We computed in all studies an OR of 1.41, 95% confidence interval [1.13; 1.75] (Figure 2: forest plot). In sensitivity analysis, we analyzed separately the studies by design (Table 1) and by the level of evidence (Table 2). It is notable that in RCTs, and in a quasi-experimental or post-hoc analysis of RCTs, the HE appeared to be not significant (95% CI respectively [0.98; 1.19] and [0.99; 1.44]) with a weak heterogeneity (I2 respectively 57 and 0%). The same observation is valid for studies with a high-to-moderate level of evidence (95% CI: [0.99; 1.09], I2: 13%). A significant HE with a high level of heterogeneity appears in observational studies and studies with a low level of evidence (95% CI respectively [1.22; 2.66] and [1.27; 2.50], and I2 respectively 97 and 95%).

FIGURE 2.

FIGURE 2

Size of the Hawthorne effect: Forest-plot of the meta-analysis.

Reporting biases

Regarding heterogeneity in the meta-analysis of all the studies, it is notable that the I2 computing at 97% illustrates that the whole of the variance can be explained by heterogeneity. However, this heterogeneity is to be imputed to observational studies and studies with a poor methodology. Sensitivity analysis found that heterogeneity and the significance of the HE for binary outcomes disappear in well-designed controlled studies.

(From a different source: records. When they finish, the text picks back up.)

(** * ai_prompt: a shallow embedding of the terminal prompt utility

    The program under study is [src/ai_prompt.py]: a command dispatcher
    ([main]) over two JSON stores ([load_config], [load_keys]), three
    provider adapters ([query_openai], [query_openrouter],
    [query_anthropic]) and a model lister ([list_models]).

    Python values are embedded as the inductive [value]; exceptions as
    [exn]; a function that may raise returns a [result]; a function that
    performs I/O runs in the monad [M], which reads an environment of
    oracles (network, prompt files, standard input) and threads the two
    stores, the operator console and the output trace. *)

From Stdlib Require Import String Ascii List ZArith Bool Lia PrimFloat.
From Stdlib Require Import Sorting.Sorted Sorting.Permutation.
Import ListNotations.

Open Scope string_scope.
Open Scope list_scope.

Set Warnings "-register-all".

(* ================================================================== *)
(** ** Python values and what the code does with them *)

Module Py.

(** The values [json.load] produces, which are also the values the
    program passes around: [None], booleans, integers, floats, strings,
    lists and string-keyed dictionaries.  A dictionary keeps its entries
    in insertion order. *)
Inductive value : Type :=
| VNone
| VBool (b : bool)
| VInt (n : Z)
| VFloat (f : float)
| VStr (s : string)
| VList (items : list value)
| VDict (entries : list (string * value)).

(** The exceptions that occur in the program.  All but [SystemExit]
    are subclasses of [Exception]. *)
Inductive exn : Type :=
| FileNotFoundError (path : string)
| PermissionError (path : string)
| IsADirectoryError (path : string)
| JSONDecodeError
| UnicodeDecodeError
| RecursionError
| ValueError
| KeyError (key : value)
| IndexError
| TypeError
| AttributeError (attr : string)
| UnboundLocalError (name : string)
| RequestException (msg : string)
| HTTPError (status : Z)
| OSError (msg : string)
| EOFError
| SystemExit (code : Z).

(** [isinstance(e, Exception)]: what a clause [except Exception] catches. *)
Definition is_Exception (e : exn) : bool :=
  match e with
  | SystemExit _ => false
  | _ => true
  end.

Inductive result (A : Type) : Type :=
| Ok (a : A)
| Raise (e : exn).
Arguments Ok {A} a.
Arguments Raise {A} e.

Definition rbind {A B} (r : result A) (k : A -> result B) : result B :=
  match r with
  | Ok a => k a
  | Raise e => Raise e
  end.

Notation "'let?' x ':=' r 'in' k" := (rbind r (fun x => k))
  (at level 10, x name, r at level 100, k at level 200).

(** [bool(v)]: Python truth value testing. *)
Definition truthy (v : value) : bool :=
  match v with
  | VNone => false
  | VBool b => b
  | VInt n => negb (Z.eqb n 0)
  | VFloat f => negb (PrimFloat.eqb f PrimFloat.zero)
  | VStr s => negb (String.eqb s "")
  | VList items => match items with [] => false | _ :: _ => true end
  | VDict entries => match entries with [] => false | _ :: _ => true end
  end.

(** [a or b], with [b] evaluated only when [a] is falsy. *)
Definition py_or (a : value) (b : result value) : result value :=
  if truthy a then Ok a else b.

(** An optional command-line string: [None] when the option is not given. *)
Definition of_opt (o : option string) : value :=
  match o with
  | Some s => VStr s
  | None => VNone
  end.

Fixpoint lookup (k : string) (entries : list (string * value)) : option value :=
  match entries with
  | [] => None
  | (k', v) :: rest => if String.eqb k k' then Some v else lookup k rest
  end.

(** [v[k]] for a string key [k]. *)
Definition getitem (v : value) (k : string) : result value :=
  match v with
  | VDict entries =>
      match lookup k entries with
      | Some x => Ok x
      | None => Raise (KeyError (VStr k))
      end
  | _ => Raise TypeError
  end.

(** [v[i]] for a non-negative integer literal [i]. *)
Definition getitem_at (v : value) (i : nat) : result value :=
  match v with
  | VList items =>
      match nth_error items i with
      | Some x => Ok x
      | None => Raise IndexError
      end
  | VStr s =>
      match String.get i s with
      | Some c => Ok (VStr (String c ""))
      | None => Raise IndexError
      end
  | VDict _ => Raise (KeyError (VInt (Z.of_nat i)))
  | _ => Raise TypeError
  end.

Fixpoint update (k : string) (x : value) (entries : list (string * value))
  : list (string * value) :=
  match entries with
  | [] => [(k, x)]
  | (k', v) :: rest =>
      if String.eqb k k' then (k', x) :: rest else (k', v) :: update k x rest
  end.

(** [v[k] = x] for a string key [k]: the container after the assignment. *)
Definition setitem (v : value) (k : string) (x : value) : result value :=
  match v with
  | VDict entries => Ok (VDict (update k x entries))
  | _ => Raise TypeError
  end.

(** The characters of a string, each a string of its own.  The program
    only ever subscripts such an item with a string key, which raises
    [TypeError] whatever the character is. *)
Fixpoint chars (s : string) : list value :=
  match s with
  | EmptyString => []
  | String c rest => VStr (String c "") :: chars rest
  end.

(** The items a [for] loop over [v] visits. *)
Definition iterate (v : value) : result (list value) :=
  match v with
  | VList items => Ok items
  | VDict entries => Ok (map (fun kv => VStr (fst kv)) entries)
  | VStr s => Ok (chars s)
  | _ => Raise TypeError
  end.

(** [x in [s1, s2, ...]] for a list of string literals. *)
Definition in_strings (x : value) (l : list string) : bool :=
  match x with
  | VStr s => existsb (String.eqb s) l
  | _ => false
  end.

(** *** Strings *)

Definition lower_char (c : ascii) : ascii :=
  let n := nat_of_ascii c in
  if (Nat.leb 65 n && Nat.leb n 90)%bool then ascii_of_nat (n + 32) else c.

(** [s.lower()] on the ASCII letters.  The only use in the program is the
    test that the lowered text contains [gpt]; no other character lowers
    to one of these three letters, so the test agrees with Python on
    every text. *)
Fixpoint lower (s : string) : string :=
  match s with
  | EmptyString => EmptyString
  | String c rest => String (lower_char c) (lower rest)
  end.

(** [needle in hay] for two strings. *)
Fixpoint contains (needle hay : string) : bool :=
  if String.prefix needle hay then true
  else match hay with
       | EmptyString => false
       | String _ rest => contains needle rest
       end.

Fixpoint insert_sorted (x : string) (l : list string) : list string :=
  match l with
  | [] => [x]
  | y :: rest => if String.leb x y then x :: l else y :: insert_sorted x rest
  end.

Regarding the overall publication bias, the chimney plot did not illustrate an exaggerated risk with a well-balanced distribution of the results around the total OR (Figure 3: funnel plot).

FIGURE 3.

FIGURE 3

Funnel-plot of reports included in the meta-analysis.

Discussion

Summary of evidence

Researchers are still not unanimous regarding the existence of the HE and there is considerable inconsistency concerning the description and definition of the phenomenon (92). The point is not a denial of an experimental artifact which is unanimously agreed upon. The dissension relates to the description of what happened at the Hawthorne plant (10, 12). Rather than calling this artifact “participant reactivity,” we chose to keep the folkloric name of the Hawthorne effect as it is contemporarily used in health sciences, refining its definition. It is an experimental artifact that reduces the external validity and size effect of studies, with a combined OR for binary outcomes that can be carefully (due to heterogeneity) estimated at 1.41 (95% CI: [1.13; 1.75]) when considering studies conducted in outpatient clinics and with healthy persons. However, the significance and the heterogeneity of the HE are to be imputed to observational studies and studies with a poor level of evidence, as it disappears in well-designed RCTs or quasi-experimental studies. As a complex system of biases and psychological interferences, all related to a change of behavior in subjects and investigators, it is more dynamic than the summation of each individual bias.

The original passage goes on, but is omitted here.